Think the major ones have been fixed.
A pasta house called Basil
first published in
The Malay Mail Online, 17 August 2015
Weeks after I’d discovered the path to al dente pasta, I learnt about a restaurant that serves mostly pasta. I thought, a bit arrogantly, let’s see how it measures up.
It measured up quite well.
Basil looks a little out of place in the row of shophouses but
has remained a popular neighbourhood joint
I dined in the first time, opting to take out another dish along with leftovers from my meal for the benefit of
makan kaki Melody. I think it was a spaghetti bolognese to go, with what remained of an Oriental-styled mac and cheese. The chefs separate the sauce from the pasta — a nice touch.

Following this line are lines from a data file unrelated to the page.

Lemma requests_counted (es : list Event) st st' c :
  consistent st ->
  (known c st /\ requests_for c st = 1%nat)
  \/ (~ known c st /\ requests_for c st = 0%nat) ->
  run es st = Some st' ->
  (known c st' /\ requests_for c st' = 1%nat)
  \/ (~ known c st' /\ requests_for c st' = 0%nat).
Proof.
  revert st. induction es as [|e es IH]; intros st Hst Hcount; simpl.
  - by intros [= <-].
  - destruct (step e st) as [st1|] eqn:He; [|discriminate].
    apply IH; [by eapply consistent_step|].
    destruct Hcount as [[Hk Hreq] | [Hk Hreq]].
    + left. destruct (known_step _ _ _ _ Hst Hk He) as [Hk1 Hreq1].
      split; [done|congruence].
    + destruct (unknown_step _ _ _ _ Hst Hk He) as [[Hk1 Hreq1] | [Hk1 Hreq1]].
      * left. split; [done|lia].
      * right. split; [done|lia].
Qed.

(** X4. Whatever calls and answers the event loop interleaves, at most
    one request is ever sent for a category: one once the category has been
    asked for, none before. *)
Theorem one_request_per_category (es : list Event) st c :
  run es empty_store = Some st ->
  (requests_for c st <= 1)%nat
  /\ (requests_for c st = 1%nat <-> known c st).
Proof.
  intros Hrun.
  destruct (requests_counted es empty_store st c consistent_empty) as
    [[Hk Hreq] | [Hk Hreq]]; [|done| |].
  - right. split; [|done]. apply not_known. done.
  - split; [lia|]. tauto.
  - split; [lia|]. split; [lia|tauto].
Qed.

Lemma one_request_per_category_witness :
  exists st,
    run [Call (lit "rain-day"); Call (lit "rain-day");
         Respond 0 (ManifestHttp true (Some [lit "a.png"]));
         Call (lit "rain-day"); Finally 0; Call (lit "rain-day")]
        empty_store = Some st
    /\ requests_for (lit "rain-day") st = 1%nat.
Proof.
  destruct (run [Call (lit "rain-day"); Call (lit "rain-day");
                 Respond 0 (ManifestHttp true (Some [lit "a.png"]));
                 Call (lit "rain-day"); Finally 0; Call (lit "rain-day")]
                empty_store) as [st|] eqn:Hrun;
    [|vm_compute in Hrun; discriminate].
  exists st. split; [reflexivity|].
  apply (one_request_per_category _ st (lit "rain-day") Hrun).
  vm_compute in Hrun. injection Hrun as <-. left. vm_compute. eauto.
Defined.

(** X5. A manifest that was fetched successfully is memoized for good:
    the answer is handled and settles the promise of the fetch with the
    fetched list, which is stored in the cache; after it, whatever happens,
    every call for the category returns the fetched list, changes nothing
    and sends no request; and the promise of the fetch is fulfilled with
    that list, or is still settled with it and its [finally] handler
    fulfils it with that list. *)
Theorem manifest_success_memoized
    (es : list Event) st p c (data : FolderManifest) :
  run es empty_store = Some st ->
  promises st !! p = Some (c, Fetching) ->
  exists st1,
    step (Respond p (ManifestHttp true (Some data))) st = Some st1
    /\ manifestCache st1 !! c = Some data
    /\ promises st1 !! p = Some (c, Settled data)
    /\ forall later st2, run later st1 = Some st2 ->
         fetchFolderManifest c st2 = (Now data, st2)
         /\ requests_for c st2 = requests_for c st
         /\ (resolved p st2 = Some data
             \/ (promises st2 !! p = Some (c, Settled data)
                 /\ exists st3,
                      step (Finally p) st2 = Some st3
                      /\ resolved p st3 = Some data)).
Proof.
  intros Hst%reachable_consistent Hp.
  set (st1 := mkStore (<[c := data]> (manifestCache st))
                      (pendingManifests st)
                      (<[p := (c, Settled data)]> (promises st))
                      (network st)).
  assert (Hstep : step (Respond p (ManifestHttp true (Some data))) st = Some st1).
  { simpl. unfold on_response. by rewrite Hp. }
  exists st1. split; [exact Hstep|].
  pose proof (consistent_step _ _ _ Hst Hstep) as Hst1.
  assert (Hl1 : promises st1 !! p = Some (c, Settled data)).
  { apply list_lookup_insert_eq. by eapply lookup_lt_Some. }
  assert (Hc1 : manifestCache st1 !! c = Some data) by apply lookup_insert_eq.
  split; [exact Hc1|]. split; [exact Hl1|].
  intros later st2 Hrun. split; [|split].
  - apply fetchFolderManifest_cached. by eapply cached_run.
  - destruct (known_run later st1 st2 c Hst1) as [_ ->]; [|exact Hrun|done].
    left. eauto.
  - destruct (promise_run later st1 st2 p c _ Hl1 Hrun) as (ph & Hl2 & Hf).
    destruct Hf as [-> | ->].
    + right. split; [done|]. by eapply finally_fulfils.
    + left. apply resolved_Some. eauto.
Qed.

Lemma manifest_success_memoized_witness :
  exists st1,
    step (Respond 0 (ManifestHttp true (Some [lit "a.png"; lit "b.png"])))
         (snd (fetchFolderManifest (lit "clear-day") empty_store)) = Some st1
    /\ promises st1 !! 0%nat
       = Some (lit "clear-day", Settled [lit "a.png"; lit "b.png"])
    /\ forall st2,
         run [Finally 0; Call (lit "clear-day")] st1 = Some st2 ->
         fetchFolderManifest (lit "clear-day") st2
         = (Now [lit "a.png"; lit "b.png"], st2).
Proof.
  destruct (manifest_success_memoized [Call (lit "clear-day")]
              (snd (fetchFolderManifest (lit "clear-day") empty_store))
              0 (lit "clear-day") [lit "a.png"; lit "b.png"])
    as (st1 & Hstep & _ & Hsettled & Hlater).
  - reflexivity.
  - reflexivity.
  - exists st1. split; [exact Hstep|]. split; [exact Hsettled|].
    intros st2 Hrun. apply (Hlater _ _ Hrun).
Defined.

Lemma tracked_step st st' (e : Event) :
  tracked st -> step e st = Some st' -> tracked st'.
Proof.
  intros Htr. destruct e as [c'|p r|p]; simpl.
  - intros [= <-]. unfold fetchFolderManifest.
    destruct (manifestCache st !! c') as [v|]; [done|].
    destruct (pendingManifests st !! c') as [p0|]; [done|].
    intros c p. simpl. rewrite lookup_insert.
    destruct (decide (c' = c)) as [->|Hne].
    + intros [= <-]. exists Fetching. by apply list_lookup_middle.
    + intros Hp. destruct (Htr c p Hp) as [ph Hl].
      exists ph. by apply lookup_app_l_Some.
  - intros (c0 & Hl0 & ->)%on_response_Some c q. simpl. intros Hq.
    destruct (Htr c q Hq) as [ph Hl].
    destruct (decide (p = q)) as [->|Hne].
    + rewrite Hl in Hl0. injection Hl0 as -> ->. eexists.
      apply list_lookup_insert_eq. by eapply lookup_lt_Some.
    + exists ph. by rewrite list_lookup_insert_ne.
  - intros (c0 & v & Hl0 & ->)%on_finally_Some c q. simpl. intros Hq.
    apply lookup_delete_Some in Hq as [Hne Hq].
    destruct (Htr c q Hq) as [ph Hl].
    destruct (decide (p = q)) as [->|Hpq].
    + rewrite Hl in Hl0. congruence.
    + exists ph. by rewrite list_lookup_insert_ne.
Qed.

Lemma tracked_run (es : list Event) st st' :
  tracked st -> run es st = Some st' -> tracked st'.
Proof.
  revert st. induction es as [|e es IH]; intros st Htr; simpl.
  - by intros [= <-].
  - destruct (step e st) as [st1|] eqn:He; [|discriminate].
    apply IH. by eapply tracked_step.
Qed.

(** X6. A call never hands out a dead promise: in every state the event
    loop reaches, the promise a call returns belongs to a fetch for that
    very category that is still out, so that its answer, whatever it is,
    will be handled and from then on calls return the value it settled
    with. *)
Theorem handed_out_promise_is_live (es : list Event) st c p st' :
  run es empty_store = Some st ->
  fetchFolderManifest c st = (Later p, st') ->
  promises st' !! p = Some (c, Fetching)
  /\ forall r, exists st'',
       step (Respond p r) st' = Some st''
       /\ fetchFolderManifest c st'' = (Now (settled_value r), st'').
Proof.
  intros Hrun Hcall.
  pose proof (reachable_consistent _ _ Hrun) as Hst.
  assert (Htr : tracked st).
  { eapply tracked_run; [|exact Hrun]. intros c0 p0 H. simpl in H.
    by rewrite lookup_empty in H. }
  assert (Hst' : consistent st').
  { pose proof (consistent_call st c Hst) as H. by rewrite Hcall in H. }
  assert (Hl : promises st' !! p = Some (c, Fetching)).
  { unfold fetchFolderManifest in Hcall.
    destruct (manifestCache st !! c) as [v|] eqn:Hc; [discriminate|].
    destruct (pendingManifests st !! c) as [p0|] eqn:Hp.
    - injection Hcall as <- <-. destruct (Htr c p0 Hp) as [ph Hl].
      pose proof (phases_agree st Hst p0 c ph Hl) as Hph.
      destruct ph; destruct Hph; congruence.
    - injection Hcall as <- <-. simpl. by apply list_lookup_middle. }
  split; [exact Hl|]. intros r.
  simpl. unfold on_response. rewrite Hl. eexists. split; [reflexivity|].
  apply fetchFolderManifest_cached. simpl. apply lookup_insert_eq.
Qed.

Lemma handed_out_promise_is_live_witness :
  exists st'',
    step (Respond 0 ManifestNetworkError)
         (snd (fetchFolderManifest (lit "snow-day") empty_store)) = Some st''
    /\ fetchFolderManifest (lit "snow-day") st'' = (Now [], st'').
Proof.
  destruct (handed_out_promise_is_live [] empty_store (lit "snow-day") 0
              (snd (fetchFolderManifest (lit "snow-day") empty_store)))
    as [_ Hlive].
  - reflexivity.
  - reflexivity.
  - exact (Hlive ManifestNetworkError).
Defined.

End ManifestLifetime.

(* ===================================================================== *)
(** ** fetchWeather: how long it waits *)
(* ===================================================================== *)

Section WaitBound.

Variable Number_toString : Q -> jsstring.

(** X7. The waits of one [fetchWeather] call add up to at most 9000 ms; a
    call that returns a snapshot has waited at most 4500 ms; and when no
    answer is a 429 the waits add up to at most 1500 ms. *)
Theorem fetchWeather_wait_bound (city : City) (env : WeatherEnv) :
  let r := fst (fetchWeather Number_toString city env) in
  let t := snd (fetchWeather Number_toString city env) in
  0 <= total_wait t <= 9000
  /\ (forall w, r = Returns w -> total_wait t <= 4500)
  /\ ((forall k, (k < 3)%nat -> attempt env k ≠ RateLimited) ->
      total_wait t <= 1500).
Proof.
  intros r t. subst r t. rewrite fetchWeather_unfold.
  destruct (encodeURIComponent (or_else (Some (timezone city)) (lit "auto")))
    as [tz|e0]; [|cbn; repeat split; intros; (discriminate || lia)].
  rewrite !loop_unfold.
  assert (H429 : (forall k, (k < 3)%nat -> attempt env k ≠ RateLimited) ->
                 attempt env 0 ≠ RateLimited /\ attempt env 1 ≠ RateLimited
                 /\ attempt env 2 ≠ RateLimited).
  { intros H. repeat split; apply H; lia. }
  destruct (attempt env 0) as [w0| |e0], (attempt env 1) as [w1| |e1],
           (attempt env 2) as [w2| |e2];
    cbn; (split; [lia|]); (split; [intros; (discriminate || lia)|]);
    intros (H0 & H1 & H2)%H429; (congruence || lia).
Qed.

End WaitBound.

Lemma fetchWeather_wait_bound_witness :
  total_wait (snd (fetchWeather decimal4 kyoto outage)) = 2500
  /\ total_wait (snd (fetchWeather decimal4 kyoto outage)) <= 9000.
Proof.
  split; [reflexivity|].
  apply (fetchWeather_wait_bound decimal4 kyoto outage).
Defined.

(* ===================================================================== *)
(** ** App: removing and reordering cities *)
(* ===================================================================== *)

Section ListHandlers.

Lemma relative_index_le (start : number) (len : nat) :
  (relative_index start len <= len)%nat.
Proof.
  destruct start as [|z]; simpl; [lia|].
  destruct (Z.ltb_spec z 0); lia.
Qed.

I came back, several times, with Melody, Wendy and Sam in tow on one or two occasions. But the novelty wore off as the prices — and my repertoire of home-cooked pastas — grew. And I’d come to be satisfied with what I cooked myself.
But I do keep Basil Pasta House at the back of my mind, for special occasions.
Lamb Leg and White Ragù Sauce with Elicoidali (a tube-shaped pasta with
a rough texture): Lamb cubes, cream ragù sauce, white wine, button
mushroom, root vegetables and toasted cashews. Probably enough for two.
This little shop looks out of place among the row of nightspots, car washes, boutiques and other Chinese-themed restaurants along Jalan Kuchai Maju 6. Chef Alven Tan and his brothers opened the place, naming it after a favourite herb. The restaurant is a homey place, not at all intimidating.
At a corner done up to look like a living room is a bookshelf, where you’ll find cookbooks from the likes of Thomas Keller (
Bouchon), Rene Redzepi (
Noma), Joël Robuchon (can’t remember), Gordon Ramsay (various) and Anthony Bourdain (
The Les Halles Cookbook, which I can’t seem to find).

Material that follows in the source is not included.